How to Train Build Your Dragon
Keeping our initial facts in mind, building the Dragon also requires an additional rule once again tying into the large center torso:
You must keep out of contact with the enemy forces, or risk being cored within seconds. The answer to this is, of course, speed. Anything under 70 km/h risks extended contact with most enemy forces.
So, keeping this rule in mind as well, remember to start with the engine FIRST. Decide how fast you really need to go to accomplish your goals. Are you going to be bringing up the rear with an AC/5, or are you going to be sniping at range with a Gauss Rifle or LRMs? Being in the back means needed less speed, while staying with allies means having a larger engine is key to surviving contact with the enemy. However, there are plenty of exceptions to this idea, such as a quick repositioning long ranged harasser.
After determining engine size, your role is generally decided for you. The slower the Dragon is, the further from the enemy you should keep yourself. However, what is open to interpretation is how you will accomplish your mission. The Dragon is a generalist design, so a large variety of weapons can be mounted to meet your needs. Regardless of your goals, it is important to keep this large distinction in mind: The Dragons arms are its greatest weapons asset. This is because your weak center torso often requires you to point it away from enemies while using the weapons in your arms. Keeping your stronger weapons in your arms also gives you greater flexibility in combat.
Mommy, Can I Play With the Big Dragon?
Why yes, you can. The Dragon is much more than the walking center torso people often make it out to be. Its flexibility allows it to be a combat nuisance at almost any range, while also being hard to catch. Take advantage of your speed and flexibility. The Dragons great range of arm movement, and the deadly weapons it can mount within them, is matched by no other mech currently (All other mechs with arms as flexible only mount energy weapons in them). You can make snap shots that most mechs will be envious of by using those flexible arms.
Being the good student that you are, you ask, but what about the huge center torso? Great question, and this is once again answered using the flexibility and power of the Dragon’s arms. Try to keep your torso twisted away from the enemy and your arms pointed towards them. This exposes your much less important side torsos (and entirely useless if you’re piloting the -5N). People often focus so hard on shooting your center torso that they will ignore all other parts to do so, including your extremely important arms.
Just to drive the point home, I would personally argue that the arms are the most important part of the Dragon. They are your bread and butter. Without them you are nothing but 2 energy hardpoints and 2 missile hardpoints that must be aimed using your extremely bulbous center torso. The arms allow you to counteract the bullseye on your chest. Using your arms isn’t just required while playing the Dragon; it’s a way of life.

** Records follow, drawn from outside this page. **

(** Joining under an identifier that names no session, and is not a name
    that [Sessions] inherits, creates the session: it has the default
    options, the joiner is its owner, its only member and the first seated;
    the joiner's connection now names the session, and the joiner is sent the
    owner, the list of users (themselves) and the options.  Under an
    inherited name such as "constructor" no session is created: the call
    throws. *)
Lemma joinSession_creates_the_session (E : Env) (w : World) (sessionID userID : string)
    (c : Conn.t) :
  Sessions w !! sessionID = None →
  JS.inherited sessionID = false →
  Connections w !! userID = Some c →
  Conn.sessionID c = None →
  let s' := set_userOrder [userID] (set_users [userID] (new_Session E sessionID userID)) in
  joinSession E sessionID userID w
  = Ret (tt,
      {| Connections := <[userID := Conn.set_sessionID (Some sessionID) c]> (Connections w);
         Sessions := <[sessionID := s']> (Sessions w);
         outbox := outbox w ++
           [(ToUser userID, EvSessionOwner userID (Some (Conn.userName c)));
            (ToUser userID,
             EvSessionUsers
               [{| ui_userID := Conn.userID c; ui_userName := Conn.userName c;
                   ui_collection := negb (isEmpty (Conn.collection c));
                   ui_useCollection := Conn.useCollection c |}]);
            (ToUser userID, EvSessionOptionsAll s')];
         wrng := wrng w |})
  ∧ ∀ name, JS.inherited name = true → Sessions w !! name = None →
      ∃ e, joinSession E name userID w = Throw e.
Proof.
  intros Hs Hown Hc Hnone s'. split.
  2:{ intros name Hname Hn. unfold joinSession. unfold bind at 1, get_world.
      rewrite Hn, Hname. by eexists. }
  unfold joinSession. unfold bind at 1, get_world. rewrite Hs, Hown.
  unfold addUserToSession. wunfold. rewrite Hc. wunfold. rewrite Hnone.
  rewrite bool_decide_eq_false_2 by (intros H; by apply H). wunfold.
  rewrite bool_decide_eq_true_2 by done. rewrite Hown. cbn [negb andb]. wunfold.
  unfold with_session. cbn [Sessions Connections outbox wrng]. rewrite lookup_insert_eq.
  unfold SessionOps.addUser. unfold bind at 1, get_sess. unfold bind at 1.
  rewrite (modify_conn_ok _ _ c) by done.
  unfold bind at 1, modify_sess at 1. unfold bind at 1, modify_sess at 1.
  cbn [sess conns out rng with_conns].
  match goal with |- context [bind _ _ ?st] =>
    change st with {| sess := s';
                      conns := <[userID := Conn.set_sessionID (Some sessionID) c]> (Connections w);
                      out := outbox w; rng := wrng w |}
  end.
  unfold bind at 1.
  unfold SessionOps.notifyUserChange. unfold bind at 1, get_sess. unfold bind at 1, get_conns.
  cbn [sess conns out rng]. unfold SessionOps.getSortedHumanPlayers. subst s'.
  cbn [users userOrder disconnectedUsers JS.obj_keys fmap list_fmap app
       set_userOrder set_users new_Session].
  rewrite filter_cons, decide_True by left. rewrite filter_nil.
  cbn [omap list_omap].
  unfold SessionOps.forUsers. unfold bind at 1, get_sess. unfold bind at 1, get_conns.
  cbn [sess conns out rng ownerIsPlayer negb andb users owner forM_
       set_userOrder set_users new_Session].
  unfold bind at 1. unfold ret at 1. unfold bind at 1.
  rewrite bool_decide_eq_true_2 by (rewrite lookup_insert_eq; by eexists).
  unfold bind at 1. erewrite emit_ok by apply lookup_insert_eq.
  erewrite emit_ok by apply lookup_insert_eq. unfold ret at 1.
  unfold SessionOps.syncSessionOptions. unfold bind at 1, get_sess.
  erewrite emit_ok by apply lookup_insert_eq.
  cbn [sess conns out rng add_out]. rewrite insert_insert_eq, <- !app_assoc.
  rewrite lookup_insert_eq. done.
Qed.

The Dragon’s wide variety of hardpoints allows it many different builds, but here’s two of my favorites.
1 Gauss Rifle w/ 3 tons of ammunition
2 Medium Pulse lasers
300 XL Engine
This build allows the user to snipe for an extended period of time. Good leading and careful waiting for the perfect shot can allow the user to totally devastate mechs from a long distance. Any close range adversaries are hopefully avoided by the powerful 300 XL engine or destroyed by the combined efforts of the accurate and powerful medium pulse lasers and Gauss rifle.

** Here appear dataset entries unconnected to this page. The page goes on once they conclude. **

(** A witness of C8: on the leaf with only its two sinks, the kill sets
    the leaf's status to ['killed']. *)
Lemma killNode_spec_witness :
  exists l', killNode false 0%Z (Some exLeafSinks) = (Some l', true) /\ status (lnode l') = killed.
Proof.
  destruct (proj2 (killNode_spec false 0%Z (Some exLeafSinks)) exLeafSinks
              (exSinkNode "stdout"%string) (exSinkNode "stderr"%string) []
              eq_refl eq_refl eq_refl eq_refl eq_refl
              (ex_intro _ tt (ex_intro _ [] (ex_intro _ [] eq_refl))))
    as [l' [H1 [_ [H2 _]]]].
  exists l'. split; [exact H1|]. rewrite H2. reflexivity.
Defined.

End KillFacts.

Module ReadFacts.
Import Read.

(** C10: with [enableUnreadMarker] false, [markNodeAsRead] returns the
    state unchanged for every argument, null included: no [read] flag,
    no unread set and no other part of the tree changes, and the notify
    pass, with the listeners it would call, does not run. *)
Theorem markNodeAsRead_disabled (notifyUpdate : list nat -> RState -> RState)
    (node : option (list nat)) (st : RState) :
  markNodeAsRead notifyUpdate false node st = st.
Proof. reflexivity. Qed.

End ReadFacts.

(* ================================================================== *)
(** * Further properties of the keymapping trie *)

Module KeymapExtra.
Import Keymap KeymapFacts.

(** *** Construction, read back *)

Lemma buildTrie_trie qs : forall t done t',
  TrieOf t done -> buildTrie qs t = KOk t' -> TrieOf t' (done ++ qs).
Proof.
  induction qs as [|[a s] qs IH]; intros t done t' Ht Hb; simpl in Hb.
  - injection Hb as <-. rewrite app_nil_r. exact Ht.
  - destruct s as [|k s0]; [discriminate|].
    destruct (insertSeq a (map keymappingToString (k :: s0)) t) as [t1|o] eqn:Ei; [|discriminate].
    replace (done ++ (a, k :: s0) :: qs) with ((done ++ [(a, k :: s0)]) ++ qs)
      by (rewrite <- app_assoc; reflexivity).
    apply (IH t1); [|exact Hb]. apply (TrieOf_insert t); [exact Ht|discriminate|exact Ei].
Qed.

Lemma TrieOf_perm t l l' : TrieOf t l -> Permutation l l' -> TrieOf t l'.
Proof.
  intros [H0 [HA HB]] Hp. split; [|split].
  - intros e He. apply H0. apply (Permutation_in _ (Permutation_sym Hp) He).
  - intros p a Hb. destruct (HA p a Hb) as [s [Hs Hk]].
    exists s. split; [exact (Permutation_in _ Hp Hs)|exact Hk].
  - intros e He. apply HB. apply (Permutation_in _ (Permutation_sym Hp) He).
Qed.

Lemma ck_trie cfg t :
  constructKeymapping cfg = KOk t -> TrieOf t (flattenEntries cfg).
Proof.
  intro H. apply (TrieOf_perm t (sortByLen (flattenEntries cfg))); [|apply sortByLen_perm].
  exact (buildTrie_trie _ emptyNode [] t TrieOf_empty H).
Qed.

(** A successful construction leaves no two entries with one token
    sequence a prefix of (or equal to) the other. *)
Lemma ck_prefix_free cfg t :
  constructKeymapping cfg = KOk t ->
  forall e1 e2 rest r, Permutation (flattenEntries cfg) (e1 :: e2 :: rest) ->
  keysOf e2 <> keysOf e1 ++ r.
Proof.
  intros Eb e1 e2 rest r Hperm Hk.
  pose proof (sortByLen_perm (flattenEntries cfg)) as Hp.
  unfold constructKeymapping in Eb.
  set (qs := sortByLen (flattenEntries cfg)) in *.
  assert (Hne' : forall e, In e qs -> snd e <> [])
    by (exact (proj1 (buildTrie_trie _ emptyNode [] t TrieOf_empty Eb))).
  assert (Hq : Permutation (e1 :: e2 :: rest) qs)
    by (symmetry; transitivity (flattenEntries cfg); assumption).
  destruct (in_split e1 qs (Permutation_in _ Hq (or_introl eq_refl))) as [u1 [u2 Hu]].
  rewrite Hu in Hq. apply Permutation_cons_app_inv in Hq.
  assert (Hin2 : In e2 (u1 ++ u2)) by exact (Permutation_in _ Hq (or_introl eq_refl)).
  apply in_app_or in Hin2 as [Hin2|Hin2].
  - destruct (in_split _ _ Hin2) as [v1 [v2 Hv]]. subst u1.
    assert (Hs : lenLe e2 e1).
    { apply (StronglySorted_mid lenLe v1 e2 (v2 ++ e1 :: u2)).
      - rewrite <- app_assoc in Hu. cbn [app] in Hu. rewrite <- Hu. apply sortByLen_sorted.
      - apply in_or_app; right; left; reflexivity. }
    unfold lenLe in Hs. rewrite <- !length_keysOf in Hs.
    apply (buildTrie_ok qs emptyNode [] t TrieOf_empty Hne' Eb
             (v1 ++ e2 :: v2) e1 u2 e2 [] Hu); [apply in_elt|].
    exact (prefix_same_length _ _ _ Hk Hs).
  - destruct (in_split _ _ Hin2) as [v1 [v2 Hv]]. subst u2.
    apply (buildTrie_ok qs emptyNode [] t TrieOf_empty Hne' Eb
             (u1 ++ e1 :: v1) e2 v2 e1 r); [|apply in_elt|exact Hk].
    rewrite Hu, <- app_assoc. reflexivity.
Qed.

Lemma two_in_perm {A} (l : list A) x y :
  In x l -> In y l -> x <> y -> exists rest, Permutation l (x :: y :: rest).
Proof.
  intros Hx Hy Hne. destruct (in_split _ _ Hx) as [l1 [l2 ->]].
  assert (Hy' : In y (l1 ++ l2)).
  { apply in_app_or in Hy as [H|[H|H]]; apply in_or_app; auto. congruence. }
  destruct (in_split _ _ Hy') as [m1 [m2 Hm]].
  exists (m1 ++ m2). rewrite <- Permutation_middle. apply perm_skip.
  rewrite Hm. symmetry. apply Permutation_middle.
Qed.

(** *** Typing a bound sequence *)

Lemma runKeys_path names t evs : forall cur ks a,
  map (fun ev => normalizeKey names (fst ev) (snd ev)) evs = ks -> ks <> [] ->
  boundAt cur ks = Some a ->
  (forall p r, ks = p ++ r -> p <> [] -> r <> [] -> boundAt cur p = None) ->
  runKeys names t cur evs = (t, [a]).
Proof.
  induction evs as [|[i k] evs IH]; intros cur ks a Hks Hne Hb Hpre; [exfalso; apply Hne; rewrite <- Hks; reflexivity|].
  cbn [map fst snd] in Hks. subst ks.
  cbn [runKeys useActionStep]. unfold matchKeymapping.
  cbn [boundAt] in Hb.
  destruct (mget (normalizeKey names i k) (children cur)) as [c|] eqn:Ec; [|discriminate].
  destruct evs as [|ev evs'].
  - cbn [map boundAt] in Hb. rewrite Hb. reflexivity.
  - assert (Hc : action c = None).
    { specialize (Hpre [normalizeKey names i k] (map (fun ev => normalizeKey names (fst ev) (snd ev))
                                                   (ev :: evs')) eq_refl ltac:(discriminate)
                                                   ltac:(discriminate)).
      cbn [boundAt] in Hpre. rewrite Ec in Hpre. exact Hpre. }
    rewrite Hc.
    rewrite (IH c _ a eq_refl ltac:(discriminate) Hb).
    + reflexivity.
    + intros p r Hp Hp0 Hr. specialize (Hpre (normalizeKey names i k :: p) r).
      cbn [boundAt] in Hpre. rewrite Ec in Hpre. apply Hpre; [rewrite Hp; reflexivity|discriminate|exact Hr].
Qed.

(** Along a bound path, every proper prefix of the keystrokes calls no
    action. *)
Lemma runKeys_path_prefix names t evs1 : forall evs2 cur ks a,
  map (fun ev => normalizeKey names (fst ev) (snd ev)) (evs1 ++ evs2) = ks -> evs2 <> [] ->
  boundAt cur ks = Some a ->
  (forall p r, ks = p ++ r -> p <> [] -> r <> [] -> boundAt cur p = None) ->
  snd (runKeys names t cur evs1) = [].
Proof.
  induction evs1 as [|[i k] evs1 IH]; intros evs2 cur ks a Hks Hne Hb Hpre; [reflexivity|].
  cbn [app map fst snd] in Hks. subst ks.
  cbn [runKeys useActionStep]. unfold matchKeymapping.
  cbn [boundAt] in Hb.
  destruct (mget (normalizeKey names i k) (children cur)) as [c|] eqn:Ec; [|discriminate].
  assert (Hc : action c = None).
  { assert (Hr : map (fun ev => normalizeKey names (fst ev) (snd ev)) (evs1 ++ evs2) <> []).
    { destruct evs1, evs2; cbn; congruence. }
    specialize (Hpre [normalizeKey names i k] _ eq_refl ltac:(discriminate) Hr).
    cbn [boundAt] in Hpre. rewrite Ec in Hpre. exact Hpre. }
  rewrite Hc.
  destruct (runKeys names t c evs1) as [fin fired] eqn:Er.
  cbn [snd]. change fired with (snd (fin, fired)). rewrite <- Er.
  apply (IH evs2 c _ a eq_refl Hne Hb).
  intros p r Hp Hp0 Hr. specialize (Hpre (normalizeKey names i k :: p) r).
  cbn [boundAt] in Hpre. rewrite Ec in Hpre. apply Hpre; [rewrite Hp; reflexivity|discriminate|exact Hr].
Qed.

(** *** Token strings *)

Lemma str_length_app (s1 s2 : string) :
  String.length (s1 ++ s2) = String.length s1 + String.length s2.
Proof. induction s1 as [|c s1 IH]; simpl; [reflexivity|rewrite IH; reflexivity]. Qed.

Lemma flag_length b c : String.length c = 1 -> String.length (flag b c) = 1.
Proof. destruct b; simpl; auto. Qed.

(** A special key's token never equals the token of a one-character key. *)
Lemma special_char_ne nm b1 b2 ch c m s :
  String.length ch = 1 ->
  keymappingToString (KSpecial nm b1 b2) <> keymappingToString (KChar ch c m s).
Proof.
  intros Hch H. destruct ch as [|x [|y ch]]; [discriminate| |discriminate].
  destruct nm as [|z [|w nm]].
  - destruct b1, b2, c, m, s; discriminate.
  - destruct b1, b2, c, m, s; discriminate.
  - apply (f_equal String.length) in H. cbn [keymappingToString] in H.
    rewrite !str_length_app in H. cbn in H.
    destruct b1, b2, c, m, s; simpl in H; lia.
Qed.

(** The first character of [toLowerCase s] is never an upper-case ASCII
    letter. *)
Lemma toLowerCase_head x s :
  exists y r, toLowerCase (String x s) = String y r /\
              ~ (65 <= nat_of_ascii y <= 90).
Proof.
  cbn [toLowerCase]. eexists _, _; split; [reflexivity|].
  destruct (Nat.leb 65 (nat_of_ascii x) && Nat.leb (nat_of_ascii x) 90) eqn:E.
  - apply andb_true_iff in E as [E1 E2]. apply Nat.leb_le in E1, E2.
    rewrite nat_ascii_embedding by lia. lia.
  - intros [H1 H2]. apply Nat.leb_le in H1, H2. rewrite H1, H2 in E. discriminate.
Qed.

1 LB-10X w/ 3 tons of ammunition
1 ER PPC
1 SRM 4 w/ 1 ton of ammunition
300 XL Engine
This build is one I cooked up recently. Its a strong sniper with proper aim and careful heat management. It acts a seriously scary close range beatstick if any enemies dare to close the distance, using the PPC to eat through armor and the SRM 4 and LB-10X to seek out weak spots and destroy criticals.